Au-delà de ces constatations qui commencent à s’imposer, il est intéressant de dériver de l’exercice de simulation des convictions sur ce que devraient être les priorités de la France, en plus de la règle de bon sens qu’il faut arrêter de construire un modèle social à crédit.  Ce point sort du thème de ce billet, mais je vous renvoie au livre de Jean Peyrelevade, « La France : du populisme au chaos »,  dans lequel il énonce deux vérités incontournables, « La première est qu’on ne peut pas distribuer durablement des richesses qui n’ont pas été d’abord produites, sauf à les faire venir d’ailleurs (donc de les importer) et à les financer par de la dette. La seconde est que seules les entreprises sont productrices de valeurs marchandes, c’est-à-dire de richesses dont les prix sur le marché permettent de couvrir les coûts », avant d’ajouter « L’analyse est pourtant limpide. Notre appareil productif, surtaxé, n’est pas capable d’investir suffisamment pour empêcher notre taux de croissance de descendre en dessous de 1 % par an ".

  1. La première priorité climatique est l’adaptation. Les effets du réchauffement qui arrivent seront de plus en plus désagréables et ils vont toucher les Français, les communautés urbaines et les entreprises de façon très inégalitaire. La solidarité de la nation est indispensable.
  2. La deuxième priorité est d’appliquer une politique de transition énergétique tournée vers la décarbonation (parce que nous n’avons pas d’énergie fossile et qu’elle va manquer – cf. la section 5) sous contrainte de compétitivité des prix de l’énergie (je vous renvoie à l’excellente interview cité en introduction, ou au rapport de Mario Draghi, ou au livre d’Anne Lauvergeon)
  3. La troisième priorité est, pour la France comme pour l’Europe, de devenir un leader de l’électrification. Parce que nous le pouvons, en termes de ressources comme de talents (et nous avons des grandes entreprises leaders de ce domaine), et parce que c’est le futur de toute façon (ce que montrent encore plus les simulation CCEM jusque 2200). L’Europe peut prendre un leadership qui se transformera en avantage compétitif, sans invoquer un impératif moral d’initier de nouveaux chemins technologiques qui se diffuseront plus largement dans le monde lorsque les effets d’échelle se seront construits.
  4. Enfin, et uniquement en quatrième position, il faut continuer une politique de réduction des émissions, pour être un acteur crédible dans le jeu politique entre nations (cf. les COP et les accords de Paris). A l’échelle de la planète, il faut que le monde entame, puis accélère, sa décarbonation. La réduction des émissions de l’Europe est une petite contribution d’un point de vue pratique et physique, mais elle est importante d’un point de vue symbolique.

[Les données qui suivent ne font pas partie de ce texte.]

(* ===== verification/InterleaveExamples.v ===== *)
(** * Interleaved calls on a concrete store

    The theorem of InterleaveSteps.v applied to the store of EngineExamples.v: two
    writers that cross, a rotation, two flushes and a compaction, all cut at their
    critical sections and interleaved. *)

From S2P Require Import Prelude OrdMap GoIO IOLogic MemTable Versions SSTable Table Merge Metrics FileNames EngineState Engine EngineLogic EngineInv EngineFlush EngineLogs EngineWrite EngineCompact Store EngineExamples Interleave Linear InterleaveInv InterleaveSteps.
From S2P Require Wal SkipList Bloom.
From stdpp Require Import base gmap sets list strings numbers fin_maps sorting.
Open Scope nat_scope.

#[local] Existing Instance RunA.
#[local] Existing Instance Bloom.TenBits.
Import SSTable.Examples Table.Examples Merge.Examples.

(** ** Deciding the limits *)

Definition within_b (l : label) (m : machine) (e : Engine) : bool :=
  match l with
  | Begin _ _ _ _ => (e_seq e <? max_u64)%N
  | Rotate _ => (e_genCounter e + 1 <? max_u64)%N
  | HandOver cid =>
      match m_clients m !! cid with
      | Some (Handing _ job) => bool_decide (in_hand (m_flusher m) ++ e_flushCh e ++ [job] `prefix_of` job_of <$> e_imm e)
      | _ => true
      end
  | WriteTable => bool_decide (o_compress (e_opts e) = true) && (e_genCounter e <? max_u64)%N && fits_b e
  | MergePlan => false
  | _ => true
  end.

Lemma within_b_spec l m e w : within_b l m e = true -> step_within l m e w.
Proof.
  destruct l; cbn; try done; rewrite ?N.ltb_lt; [done|done| |].
  - intros H typ job E. rewrite E in H. by apply bool_decide_eq_true in H.
  - rewrite !andb_true_iff, bool_decide_eq_true, N.ltb_lt. intros [[Hc Hg] Hf]. split; [done|]. by apply fits_b_spec.
Qed.

Fixpoint runs_within_b (ls : list label) (m : machine) (e : Engine) (w : world) : bool :=
  match ls with
  | [] => true
  | l :: ls' => within_b l m e &&
      match step flips0 l m e w with
      | (Ok (e1, inl None), w1) => runs_within_b ls' m e1 w1
      | (Ok (e1, inl (Some (m1, _))), w1) => runs_within_b ls' m1 e1 w1
      | _ => true
      end
  end.

Lemma runs_within_b_spec ls m e w : runs_within_b ls m e w = true -> runs_within flips0 ls m e w.
Proof.
  revert m e w. induction ls as [|l ls IH]; intros m e w; [done|]. cbn [runs_within_b runs_within].
  intros [H1 H2]%andb_true_iff. split; [by apply within_b_spec|].
  destruct (step flips0 l m e w) as [[[e1 [[[m1 ns]|]|err]]|err|] w1]; try done; by apply IH.
Qed.

Lemma runs_within_cons l ls m e w m1 ns e1 w1 :
  step_within l m e w -> step flips0 l m e w = (Ok (e1, inl (Some (m1, ns))), w1) -> runs_within flips0 ls m1 e1 w1 ->
  runs_within flips0 (l :: ls) m e w.
Proof. intros Hl E Hls. cbn [runs_within]. split; [done|]. by rewrite E. Qed.

Lemma runs_within_rest l ls m e w :
  step_within l m e w ->
  match step flips0 l m e w with (Ok (e1, inl (Some (m1, _))), w1) => runs_within_b ls m1 e1 w1 | _ => false end = true ->
  runs_within flips0 (l :: ls) m e w.
Proof.
  intros Hl H. cbn [runs_within]. split; [done|].
  destruct (step flips0 l m e w) as [[[e1 [[[m1 ns]|]|err]]|err|] w1]; try done. by apply runs_within_b_spec.
Qed.

(** The inputs of a plan are determined by their numbers. *)
Lemma selected_unique c e w (ps qs : list (leveledTable * list Record)) :
  inv c e w -> ps ⊆ tables_of c e -> qs ⊆ tables_of c e -> tids ps = tids qs -> ps = qs.
Proof.
  intros Hi. revert qs. induction ps as [|p ps IH]; intros [|q qs] Hp Hq E; try done.
  injection E as E1 E2. f_equal.
  - apply (tables_of_inj c e w); [done|apply Hp; by left|apply Hq; by left|done].
  - apply IH; [intros x Hx; apply Hp; by right|intros x Hx; apply Hq; by right|done].
Qed.

Lemma merge_fits_known c e w plan bottom ps :
  inv c e w -> ps ⊆ tables_of c e -> p_inputs plan = tids ps ->
  (let out := merge_spec (minActiveSnapshotSeq e) bottom ps.*2 in out <> [] -> flushable (o_compress (e_opts e)) out) ->
  merge_fits plan bottom e w.
Proof.
  intros Hi Hps Hin Hfit c' qs Hc Hqs Hin'. rewrite (contents_unique c' c _ _ _ Hc Hi) in Hqs.
  rewrite (selected_unique c e w qs ps Hi Hqs Hps) by congruence. exact Hfit.
Qed.

(** ** The schedule *)

Lemma coherent6 : coherent (sp_map sp4) held idle eng6 disk1.
Proof. by apply models_coherent; [exact models4| |]. Qed.

(** A value that fills the MemTable. *)
Definition big : bytes := replicate 1000 Byte.x7a.

Definition mingled : list label :=
  [Begin 2 c_ big Wal.RecordPut; Log 2; Apply 2; Read 3 c_; Log 1; Apply 1; Read 3 a_; TakeJob; WriteTable; Rotate 2;
   Begin 3 b_ [] Wal.RecordDelete; CommitPlan; Log 3; Apply 3; Rotate 1; CommitPlan; CommitTable; HandOver 2; TakeJob;
   WriteTable; Read 4 b_; CommitTable; Read 4 a_; Read 4 b_; Read 4 c_; Load 4; Register 4].

(** The pass is chosen, a write begins, the pass merges. *)
Definition plan6 : compactionPlan := MkPlan [1; 0] 1.
Definition began : machine := set_client 1 (Some (Sequenced a_ b_ Wal.RecordPut 10)) (set_compactor (Planned plan6 true) idle).
Definition eng7 : Engine := set_lastSeq 10 (set_compactCh false eng6).

Lemma plan_step : step flips0 Plan idle eng6 disk1 =
  (Ok (set_compactCh false eng6, inl (Some (set_compactor (Planned plan6 true) idle, []))), disk1).
Proof. vm_compute. reflexivity. Qed.

Lemma begin_step : step flips0 (Begin 1 a_ b_ Wal.RecordPut) (set_compactor (Planned plan6 true) idle) (set_compactCh false eng6) disk1 =
  (Ok (eng7, inl (Some (began, []))), disk1).
Proof. vm_compute. reflexivity. Qed.

Lemma inv_began c e w s : inv c e w -> (e_seq e <= s)%N -> inv c (set_lastSeq s (set_compactCh false e)) w.
Proof. intros Hi Hs. apply (inv_seq c (set_compactCh false e)); [by eapply inv_irrelevant|done]. Qed.

Lemma inv7 : inv held eng7 disk1.
Proof. apply (inv_began held eng6 disk1 10 (md_inv _ _ _ _ models4)). vm_compute. discriminate. Qed.

Lemma tables7 : tables_of held eng7 = [(MkLT 1 0, recs); (MkLT 0 1, recs2)].
Proof. vm_compute. reflexivity. Qed.

Lemma bound7 : minActiveSnapshotSeq eng7 = 5%N /\ o_compress (e_opts eng7) = true.
Proof. vm_compute. done. Qed.

Lemma merge_fits7 : merge_fits plan6 true eng7 disk1.
Proof.
  apply (merge_fits_known held eng7 disk1 plan6 true [(MkLT 0 1, recs2); (MkLT 1 0, recs)] inv7); [|vm_compute; done|].
  - rewrite tables7. set_solver.
  - destruct bound7 as [-> ->]. cbv zeta. intros _. apply flushable_decide. vm_compute. reflexivity.
Qed.

Lemma merge_within7 : step_within MergePlan began eng7 disk1.
Proof. split; [vm_compute; done|]. intros plan bottom [= <- <-]. exact merge_fits7. Qed.

Lemma plan_within6 : step_within Plan idle eng6 disk1.
Proof. exact I. Qed.

Lemma begin_within6 : step_within (Begin 1 a_ b_ Wal.RecordPut) (set_compactor (Planned plan6 true) idle) (set_compactCh false eng6) disk1.
Proof. apply within_b_spec. vm_compute. reflexivity. Qed.

Lemma rest_within7 :
  match step flips0 MergePlan began eng7 disk1 with
  | (Ok (e1, inl (Some (m1, _))), w1) => runs_within_b mingled m1 e1 w1
  | _ => false
  end = true.
Proof. vm_compute. reflexivity. Qed.

Lemma runs_within6 : runs_within flips0 (Plan :: Begin 1 a_ b_ Wal.RecordPut :: MergePlan :: mingled) idle eng6 disk1.
Proof.
  apply (runs_within_cons _ _ _ _ _ _ _ _ _ plan_within6 plan_step), (runs_within_cons _ _ _ _ _ _ _ _ _ begin_within6 begin_step).
  exact (runs_within_rest MergePlan mingled began eng7 disk1 merge_within7 rest_within7).
Qed.

Lemma interleaving_linearizable_witness :
  exists e' w' m' ns, runs flips0 (Plan :: Begin 1 a_ b_ Wal.RecordPut :: MergePlan :: mingled) idle eng6 disk1 =
      (Ok (e', inl (m', ns)), w') /\ legal ns (sp_map sp4) /\ exists c', coherent (effects ns (sp_map sp4)) c' m' e' w'.
Proof. exact (interleaving_linearizable flips0 _ (sp_map sp4) held idle eng6 disk1 coherent6 eq_refl runs_within6). Defined.

(** What that schedule shows: both writers have ended, the table of the big value
    is in place, and the deleted key is gone. *)
Example mingled_observed :
  match runs flips0 (Plan :: Begin 1 a_ b_ Wal.RecordPut :: MergePlan :: mingled) idle eng6 disk1 with
  | (Ok (e', inl (_, ns)), _) => (ns, lt_level <$> e_tables e', length (e_imm e'))
  | _ => ([], [], 0)
  end = ([Effect c_ (Some big); Got 3 c_ (inl big); Effect a_ (Some b_); Got 3 a_ (inl b_); Effect b_ None; Done 3 (inl tt);
          Done 1 (inl tt); Done 2 (inl tt); Got 4 b_ (inr ErrNotFound); Got 4 a_ (inl b_);
          Got 4 b_ (inr ErrNotFound); Got 4 c_ (inl big); Snapped 4 (inl (MkSnapshot 12 false))], [1; 0; 0]%Z, 0).
Proof. vm_compute. reflexivity. Qed.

Pour terminer, il est intéressant de décliner cette pratique aux recommandations que je peux faire à une entreprise (étant donné que chaque entreprise est différente, il s’agit ici d’idées générales, et comme nous le dit Alain « les idées générales sont fausses. Ceci est une idée générale ») :

  • Les entreprises doivent décliner leurs plans d’adaptation, pour protéger les hommes et les femmes, ainsi que les ressources matérielles essentielles à leur activité

  • Elles doivent se préparer à l’augmentation des coûts de l’énergie sur le long terme, à la fois par la sobriété et l’efficience, et surtout par l’électrification de leurs usages (en espérant que le gouvernement ne décide pas de transférer son poids fiscal sur l’électricité).

  • Le choc démographique sera moins brutal en Europe qu’en Chine … parce qu’il a déjà commencé. Il suffit de regarder les prévisions du nombre d’élèves dans les lycées d’ici 2035 pour comprendre que recruter et conserver ses talents va être plus important que jamais dans les décennies qui viennent (la démographie est une science du long terme).

  • Enfin, il est essentiel de comprendre les marchés de demain (le pouvoir d’achat des Européens va baisser et la Chine va chercher des marchés pour les produits dont les clients ne sont pas des robots).